(* ===== verification/Base64.v ===== *)
(** * Base 64 (src/tmux/compat/base64.c)

    [None] is the result -1.  The bytes of a C string are those before its
    NUL, so the end of the list is the NUL. *)
From Stdlib Require Import Ascii String.
From S2P Require Import Prelude.
From S2P Require Import CString.
From S2P Require Import Utf8.
From S2P Require Import Locale.

Definition Base64 : list Z :=
  bytes_of_string "ABCDEFGHIJKLMNOPQRSTUVWXYZabcdefghijklmnopqrstuvwxyz0123456789+/".
Definition Pad64 : Z := 61.

Definition base64_char (v : Z) : Z := nth (Z.to_nat v) Base64 0.
(** [strchr(Base64, ch) - Base64]. *)
Definition base64_index (ch : Z) : option Z :=
  (fun p => Z.of_nat p.1) <$> list_find (fun c => c = ch) Base64.

(** ** Encoding *)

(** The four characters of three bytes. *)
Definition encode_group (a b c : Z) : list Z :=
  map base64_char
    [Z.shiftr a 2;
     Z.shiftl (Z.land a 3) 4 + Z.shiftr b 4;
     Z.shiftl (Z.land b 15) 2 + Z.shiftr c 6;
     Z.land c 0x3f].

(** [done] is what the target holds. *)
Fixpoint b64_ntop_from (src : list Z) (targsize : Z) (target : list Z) : option (list Z) :=
  let full n := targsize <? Z.of_nat (length target) + n in
  match src with
  | a :: b :: c :: src =>
      if full 4 then None else b64_ntop_from src targsize (target ++ encode_group a b c)
  | [a; b] =>
      if full 4 || full 5 then None else Some (target ++ take 3 (encode_group a b 0) ++ [Pad64])
  | [a] =>
      if full 4 || full 5 then None
      else Some (target ++ take 2 (encode_group a 0 0) ++ [Pad64; Pad64])
  | [] => if full 1 then None else Some target
  end.

Definition b64_ntop (src : list Z) (targsize : Z) : option (list Z) :=
  b64_ntop_from src targsize [].

(** ** Decoding, with a target *)

Definition isspace (ch : Z) : bool := ((9 <=? ch) && (ch <=? 13)) || (ch =? 32).

(** The four states, the whole bytes and the byte being made: what
    [target[tarindex]] holds. *)
Record decoder := Dec { d_state : Z; d_out : list Z; d_byte : Z }.

(** A character of the alphabet, whose index is [v]. *)
Definition b64_put (targsize v : Z) (d : decoder) : option decoder :=
  let tarindex := Z.of_nat (length (d_out d)) in
  let next state byte nextbyte :=
    if (targsize <=? tarindex + 1) && negb (nextbyte =? 0) then None
    else Some (Dec state (d_out d ++ [Z.lor (d_byte d) byte]) nextbyte) in
  if targsize <=? tarindex then None
  else
    match d_state d with
    | 0 => Some (Dec 1 (d_out d) (Z.shiftl v 2))
    | 1 => next 2 (Z.shiftr v 4) (Z.shiftl (Z.land v 15) 4)
    | 2 => next 3 (Z.shiftr v 2) (Z.shiftl (Z.land v 3) 6)
    | _ => Some (Dec 0 (d_out d ++ [Z.lor (d_byte d) v]) 0)
    end.

(** What follows the first pad character. *)
Definition b64_pad (targsize : Z) (src : list Z) (d : decoder) : option (list Z) :=
  let fix skip (l : list Z) : list Z :=
    match l with c :: l' => if isspace c then skip l' else l | [] => [] end in
  let last l :=
    if negb (forallb isspace l) then None
    else if (Z.of_nat (length (d_out d)) <? targsize) && negb (d_byte d =? 0) then None
    else Some (d_out d) in
  match d_state d with
  | 2 => match skip src with
         | c :: l => if c =? Pad64 then last l else None
         | [] => None
         end
  | 3 => last src
  | _ => None
  end.

Fixpoint b64_pton_from (targsize : Z) (src : list Z) (d : decoder) : option (list Z) :=
  match src with
  | [] => if d_state d =? 0 then Some (d_out d) else None
  | ch :: src =>
      if isspace ch then b64_pton_from targsize src d
      else if ch =? Pad64 then b64_pad targsize src d
      else
        v ← base64_index ch;
        d ← b64_put targsize v d;
        b64_pton_from targsize src d
  end.

Definition b64_pton (src : list Z) (targsize : Z) : option (list Z) :=
  b64_pton_from targsize src (Dec 0 [] 0).

(** * Facts *)

Definition byte (z : Z) : Prop := 0 <= z < 256.

Lemma base64_char_index v : 0 <= v < 64 ->
  base64_index (base64_char v) = Some v /\ isspace (base64_char v) = false /\
  (base64_char v =? Pad64) = false.
Proof.
  intros Hv.
  assert (Hall : forallb (fun v => bool_decide (base64_index (base64_char v) = Some v) &&
            negb (isspace (base64_char v)) && negb (base64_char v =? Pad64)) (seqZ 0 64) = true)
    by (vm_compute; reflexivity).
  rewrite forallb_forall in Hall. specialize (Hall v).
  rewrite !andb_true_iff, !negb_true_iff in Hall.
  destruct Hall as ((He & Hs) & Hp); [apply list_elem_of_In, elem_of_seqZ; lia|].
  by apply bool_decide_eq_true in He.
Qed.

Ltac pow2_lia :=
  change (2 ^ 2) with 4 in *; change (2 ^ 4) with 16 in *; change (2 ^ 6) with 64 in *;
  Z.to_euclidean_division_equations; lia.

(** The sextets of three bytes, and the bytes they give back. *)
Lemma sextets a b c : byte a -> byte b -> byte c ->
  0 <= Z.shiftr a 2 < 64 /\ 0 <= Z.shiftl (Z.land a 3) 4 + Z.shiftr b 4 < 64 /\
  0 <= Z.shiftl (Z.land b 15) 2 + Z.shiftr c 6 < 64 /\ 0 <= Z.land c 0x3f < 64.
Proof.
  unfold byte. intros. change 3 with (2 ^ 2 - 1). change 15 with (2 ^ 4 - 1).
  change 0x3f with (2 ^ 6 - 1). rewrite !land_mask, !Z.shiftr_div_pow2, !Z.shiftl_mul_pow2 by lia.
  pow2_lia.
Qed.

Lemma regroup a b c : byte a -> byte b -> byte c ->
  let s0 := Z.shiftr a 2 in
  let s1 := Z.shiftl (Z.land a 3) 4 + Z.shiftr b 4 in
  let s2 := Z.shiftl (Z.land b 15) 2 + Z.shiftr c 6 in
  Z.lor (Z.shiftl s0 2) (Z.shiftr s1 4) = a /\
  Z.lor (Z.shiftl (Z.land s1 15) 4) (Z.shiftr s2 2) = b /\
  Z.lor (Z.shiftl (Z.land s2 3) 6) (Z.land c 0x3f) = c /\
  Z.shiftl (Z.land s1 15) 4 = (b / 16) * 16 /\ Z.shiftl (Z.land s2 3) 6 = (c / 64) * 64.
Proof.
  unfold byte. intros Ha Hb Hc. cbv zeta.
  change 3 with (2 ^ 2 - 1). change 15 with (2 ^ 4 - 1). change 0x3f with (2 ^ 6 - 1).
  rewrite !land_mask, !Z.shiftr_div_pow2, !Z.shiftl_mul_pow2 by lia.
  assert (0 <= (b / 2 ^ 4 + (a mod 2 ^ 2) * 2 ^ 4) / 2 ^ 4 < 2 ^ 2) by pow2_lia.
  repeat split; rewrite ?lor_shifted; pow2_lia.
Qed.

Lemma b64_pton_step n v l d : 0 <= v < 64 ->
  b64_pton_from n (base64_char v :: l) d = d ← b64_put n v d; b64_pton_from n l d.
Proof.
  intros Hv. destruct (base64_char_index v Hv) as (Hi & Hs & Hp).
  cbn [b64_pton_from]. by rewrite Hs, Hp, Hi.
Qed.

(** One character, with room for what it gives. *)
Ltac decode_step :=
  rewrite b64_pton_step by done; unfold b64_put; cbn [d_state d_out d_byte];
  rewrite ?length_app; cbn [length];
  repeat match goal with |- context [?n <=? ?m] => rewrite (proj2 (Z.leb_gt n m)) by lia end;
  cbn [andb mbind option_bind d_state d_out d_byte].

(** A whole group of three bytes. *)
Lemma b64_pton_group n a b c l out x : byte a -> byte b -> byte c ->
  Z.of_nat (length out) + 3 <= n ->
  b64_pton_from n (encode_group a b c ++ l) (Dec 0 out x) =
  b64_pton_from n l (Dec 0 (out ++ [a; b; c]) 0).
Proof.
  intros Ha Hb Hc Hn. destruct (sextets a b c Ha Hb Hc) as (S0 & S1 & S2 & S3).
  destruct (regroup a b c Ha Hb Hc) as (R0 & R1 & R2 & _).
  unfold encode_group. cbn [map app].
  do 4 decode_step.
  by rewrite <- !app_assoc, R0, R1, R2.
Qed.

Lemma encode_group_take n a b c : take n (encode_group a b c) =
  map base64_char (take n [Z.shiftr a 2; Z.shiftl (Z.land a 3) 4 + Z.shiftr b 4;
                           Z.shiftl (Z.land b 15) 2 + Z.shiftr c 6; Z.land c 0x3f]).
Proof. unfold encode_group. by rewrite firstn_map. Qed.

(** The last one or two bytes. *)
Lemma b64_pton_tail n l out x : Forall byte l -> (length l = 1 \/ length l = 2)%nat ->
  Z.of_nat (length out + length l) <= n ->
  b64_pton_from n (match l with
                   | [a] => take 2 (encode_group a 0 0) ++ [Pad64; Pad64]
                   | [a; b] => take 3 (encode_group a b 0) ++ [Pad64]
                   | _ => []
                   end) (Dec 0 out x) = Some (out ++ l).
Proof.
  intros Hl Hlen Hn. assert (B0 : byte 0) by (unfold byte; lia).
  destruct l as [|a [|b [|]]]; cbn in Hlen; try lia.
  - apply Forall_cons in Hl as [Ha _].
    destruct (sextets a 0 0 Ha B0 B0) as (S0 & S1 & _).
    destruct (regroup a 0 0 Ha B0 B0) as (R0 & _ & _ & Z1 & _).
    rewrite encode_group_take. cbn [map take app]. cbn [length] in Hn.
    do 2 decode_step.
    rewrite Z1, R0, andb_false_r. cbn. by rewrite andb_false_r.
  - apply Forall_cons in Hl as [Ha Hl]. apply Forall_cons in Hl as [Hb _].
    destruct (sextets a b 0 Ha Hb B0) as (S0 & S1 & S2 & _).
    destruct (regroup a b 0 Ha Hb B0) as (R0 & R1 & _ & _ & Z2).
    rewrite encode_group_take. cbn [map take app]. cbn [length] in Hn.
    do 3 decode_step.
    rewrite Z2, R0, R1, andb_false_r, <- app_assoc. cbn. by rewrite andb_false_r.
Qed.

(** The number of characters, the NUL apart. *)
Definition b64_length (n : nat) : Z := 4 * ((Z.of_nat n + 2) / 3).

Lemma b64_length_group n : b64_length (S (S (S n))) = b64_length n + 4.
Proof.
  unfold b64_length. replace (Z.of_nat (S (S (S n))) + 2) with (Z.of_nat n + 2 + 1 * 3) by lia.
  rewrite Z.div_add by lia. lia.
Qed.

Lemma b64_length_nonneg n : 0 <= b64_length n.
Proof. unfold b64_length. pose proof (Z.div_pos (Z.of_nat n + 2) 3). lia. Qed.

(** Three bytes at a time. *)
Lemma triples_ind {A} (P : list A -> Prop) :
  P [] -> (forall a, P [a]) -> (forall a b, P [a; b]) ->
  (forall a b c l, P l -> P (a :: b :: c :: l)) -> forall l, P l.
Proof.
  intros P0 P1 P2 P3. fix IH 1.
  intros [|a [|b [|c l]]]; [exact P0|apply P1|apply P2|apply P3, IH].
Qed.

Lemma b64_ntop_from_full m src target :
  m <= Z.of_nat (length target) + b64_length (length src) -> b64_ntop_from src m target = None.
Proof.
  revert target. induction src as [|a|a b|a b c src IH] using triples_ind;
    intros target Hm; cbn [b64_ntop_from length] in *.
  - change (b64_length 0) with 0 in Hm. by rewrite (proj2 (Z.ltb_lt m _)) by lia.
  - change (b64_length 1) with 4 in Hm. by rewrite (proj2 (Z.ltb_lt m (_ + 5))), orb_true_r by lia.
  - change (b64_length 2) with 4 in Hm. by rewrite (proj2 (Z.ltb_lt m (_ + 5))), orb_true_r by lia.
  - rewrite b64_length_group in Hm. destruct (_ <? _); [done|]. apply IH.
    rewrite length_app; cbn [length encode_group map]. lia.
Qed.

Lemma b64_ntop_from_fits n m src out target : Forall byte src ->
  Z.of_nat (length out + length src) <= n ->
  Z.of_nat (length target) + b64_length (length src) < m ->
  exists enc, b64_ntop_from src m target = Some (target ++ enc) /\
    Z.of_nat (length enc) = b64_length (length src) /\
    forall x, b64_pton_from n enc (Dec 0 out x) = Some (out ++ src).
Proof.
  intros Hsrc. revert out target.
  induction src as [|a|a b|a b c src IH] using triples_ind; intros out target Hn Hm;
    cbn [b64_ntop_from length] in Hn, Hm |- *.
  - change (b64_length 0) with 0 in Hm. rewrite (proj2 (Z.ltb_ge m _)) by lia.
    exists []. by rewrite !app_nil_r.
  - change (b64_length 1) with 4 in Hm. rewrite !(proj2 (Z.ltb_ge m _)) by lia.
    eexists. split; [reflexivity|]. split; [done|]. intros x.
    apply (b64_pton_tail n [a]); [done|by left|done].
  - change (b64_length 2) with 4 in Hm. rewrite !(proj2 (Z.ltb_ge m _)) by lia.
    eexists. split; [reflexivity|]. split; [done|]. intros x.
    apply (b64_pton_tail n [a; b]); [done|by right|done].
  - rewrite !Forall_cons in Hsrc. destruct Hsrc as (Ha & Hb & Hc & Hsrc).
    rewrite b64_length_group in Hm |- *. pose proof (b64_length_nonneg (length src)).
    rewrite (proj2 (Z.ltb_ge m _)) by lia.
    destruct (IH Hsrc (out ++ [a; b; c]) (target ++ encode_group a b c))
      as (enc & He & Hlen & Hdec); [rewrite length_app; cbn [length encode_group map]; lia..|].
    exists (encode_group a b c ++ enc). rewrite He, <- app_assoc. split; [done|].
    split; [rewrite length_app; cbn [length encode_group map]; lia|].
    intros x. rewrite b64_pton_group by (done || lia). by rewrite Hdec, <- app_assoc.
Qed.

(** Base 64 loses nothing: the bytes are encoded exactly when the target
    has room for four characters for every three bytes (rounded up) and for the
    NUL, and a target of the size of the bytes is enough to have them back. *)
Theorem b64_roundtrip (src : list Z) (targsize : Z) : Forall byte src ->
  (targsize <= b64_length (length src) -> b64_ntop src targsize = None) /\
  (b64_length (length src) < targsize ->
   exists enc, b64_ntop src targsize = Some enc /\
     Z.of_nat (length enc) = b64_length (length src) /\
     forall n, Z.of_nat (length src) <= n -> b64_pton enc n = Some src).
Proof.
  intros Hsrc. split; intros Hm; [by apply b64_ntop_from_full|].
  destruct (b64_ntop_from_fits (Z.of_nat (length src)) targsize src [] []) as (enc & He & Hl & _);
    [done..|].
  exists enc. split; [done|]. split; [done|]. intros n Hn.
  destruct (b64_ntop_from_fits n targsize src [] []) as (enc' & He' & _ & Hd); [done..|].
  cbn in He, He'. rewrite He in He'. apply (inj Some) in He' as <-. apply Hd.
Qed.

Lemma b64_roundtrip_witness :
  b64_ntop [104; 105; 33; 255] 9 = Some (bytes_of_string "aGkh/w==") /\
  b64_ntop [104; 105; 33; 255] 8 = None /\ b64_pton (bytes_of_string "aGkh/w==") 4 = Some [104; 105; 33; 255].
Proof.
  assert (Hb : Forall byte [104; 105; 33; 255]) by (forall_each ltac:(unfold byte; lia)).
  destruct (b64_roundtrip [104; 105; 33; 255] 9 Hb) as [_ H9].
  destruct (b64_roundtrip [104; 105; 33; 255] 8 Hb) as [H8 _].
  destruct H9 as (enc & He & _ & Hd); [vm_compute; reflexivity|].
  assert (enc = bytes_of_string "aGkh/w==") as ->
    by (apply (inj Some); rewrite <- He; vm_compute; reflexivity).
  split; [done|]. split; [apply H8; vm_compute; discriminate|apply Hd; cbn; lia].
Defined.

What you will do: From the entries above, write out only the lines starting at the line that holds "change (2 ^ 2)" and ending at the line that holds "Lemma sextets a", keeping both and matching them exactly.

Expected answer:
  change (2 ^ 2) with 4 in *; change (2 ^ 4) with 16 in *; change (2 ^ 6) with 64 in *;
  Z.to_euclidean_division_equations; lia.

(** The sextets of three bytes, and the bytes they give back. *)
Lemma sextets a b c : byte a -> byte b -> byte c ->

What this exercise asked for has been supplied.